I guess what i really want is to make it look nice (I'm a bit shallow that way).  While i'm all for patina, but only if it'll match and still look cohesive (i don't want a United Colors of Benetton Monark).  But, being practical, i worry about value as well.  This is sort of an investment and if sometime in the future i'll need to sell it, i want to still be able to sell it at least at cost or better.
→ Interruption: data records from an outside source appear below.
(** A request the driver does not have can be written. *)
Lemma drep_write d a p r k :
  drep d a → ¬ queued a p → a_sync a !! p = None → p ≠ 0 →
  skinv base k → rfacts acc (unlinked (requests d)) (semaphore_table (sem_state k)) a →
  drep (DState k (<[p := r]> (requests d)) (real d) (io d) (memory d)) a.
Proof.
  intros [Hk Hl Hs F Hi Hc Hm] Hq Hsy Hp0 Hk' F'. split; try done.
  - by apply (serves_insert d).
  - unfold table. simpl. rewrite unlinked_insert. by apply rfacts_other.
Qed.

Lemma drep_null d a p r : drep d a → requests d !! p = Some r → p ≠ 0.
Proof.
  intros Hd Hr ->. pose proof (rf_null _ _ _ _ (dr_facts _ _ _ _ _ _ Hd)) as H0.
  by rewrite (unlinked_lookup _ _ _ Hr) in H0.
Qed.

Lemma usable_insert d a sync i x p r k :
  ¬ queued a p → a_sync a !! p = None → usable d a sync i x →
  usable (DState k (<[p := r]> (requests d)) (real d) (io d) (memory d)) a sync i x.
Proof.
  intros Hq Hs [Hu1 Hu2]. split; simpl; rewrite unlinked_insert.
  - intros p' w Hw. rewrite sem_of_insert_ne by congruence. by eapply Hu1.
  - destruct sync.
    + destruct Hu2 as [? Hu2]. split; [done|]. intros p' Hp'.
      rewrite sem_of_insert_ne by (intros ->; done). by apply Hu2.
    + rewrite (pending_agree (unlinked (requests d))); [done|].
      intros p' Hp'. apply sem_of_insert_ne. intros ->. done.
Qed.

Lemma submit_async d a cpu p t r i x :
  drep d a → requests d !! p = Some r → asks t r → acc t = true →
  ¬ queued a p → a_sync a !! p = None →
  sem r = Some i → row (table d) i x → usable d a false i x →
  returns (disk_submit_queue cpu p d) (λ '(res, d'),
    res = inr false ∧ drep d' (with_request p t false a) ∧ skern d' = skern d).
Proof using Type.
  clear Hbase Htop.
  intros Hd Hr Ha Hacc Hq Hsy Hsem Hrow Hus. pose proof (drep_null _ _ _ _ Hd Hr) as Hp0.
  unfold disk_submit_queue, upd_request, get_request. rewrite Hr. cbn [outcome_bind requests].
  rewrite lookup_insert_eq. cbn [outcome_bind sem]. rewrite Hsem, bool_decide_eq_false_2 by done.
  cbn [outcome_bind negb]. apply returns_bind. eapply returns_mono.
  - apply (enqueue_spec _ a p t (prepare (Some i) r) i x false); try done.
    + apply (drep_write d a p _ (skern d)); try done; apply Hd.
    + simpl. by rewrite lookup_insert_eq.
    + by apply usable_insert.
  - intros d' [Hd' Hk']. by split_and!.
Qed.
So what would be the best direction to take?  Advice would be greatly appreciated.

Here are some pics:


----------



## Sped Man (Jul 3, 2013)

Let me start off by saying abandon all hope on breaking even or making a profit. That won't happen unless you paint and rechrome it yourself. Some on the CABE will tell you that it is worth serious money when original or restored. Not true. Check Ebay for what they have sold for. I have seen them go all original for no more than $800. I saw one completely restored that sold for $700. The owner took a huge loss. These bad boys don't sell for much. Do the work yourself. It isn't hard. Use a base coat then clear it afterwards it will look great. I would keep it red. There isn't much to chrome plate on your bike. Pull those parts out and have them done. Hopefully they won't charge you an arm or leg. If they try just replace those parts with ones with good chrome available on Ebay.

Oh, I almost forgot WELCOME to the CABE! 

Good place for affordable repop parts: Memory Lane Classic and Ridable bicycle replicas


----------



## jimmiroquai (Jul 3, 2013)

Thanks for the reality check, much appreciated.  I did my first amateur resto (Rollfast late 40s) on my own and had a great time doing it.  But that was just an original non collectible frame and fork with repro parts.  This is my first all original parts build and i'm hesitant to mess it up.  Though Do you recommend that i repaint the rack and chainguard to match or keep as is?


----------



## Sped Man (Jul 3, 2013)

Repaint the whole bike and rechrome what needs to be rechromed. If it is too expensive to rechrome then replace those parts with good used part. Half of the joy of owning the bike is restoring it to the way you want it. If you want to make it look original then repaint it like it use to look like. Pick a color you like and go from there. Parts aren't that hard to find. I suggest heading to the next bike show in your area. You will find plenty of parts to pick from. Ebay is also a good place to hunt for parts.


----------



## OMBAC-RAT (Jul 10, 2013)

*Here's a picture*

Here's a picture of the Green & Cream If you are interested...


----------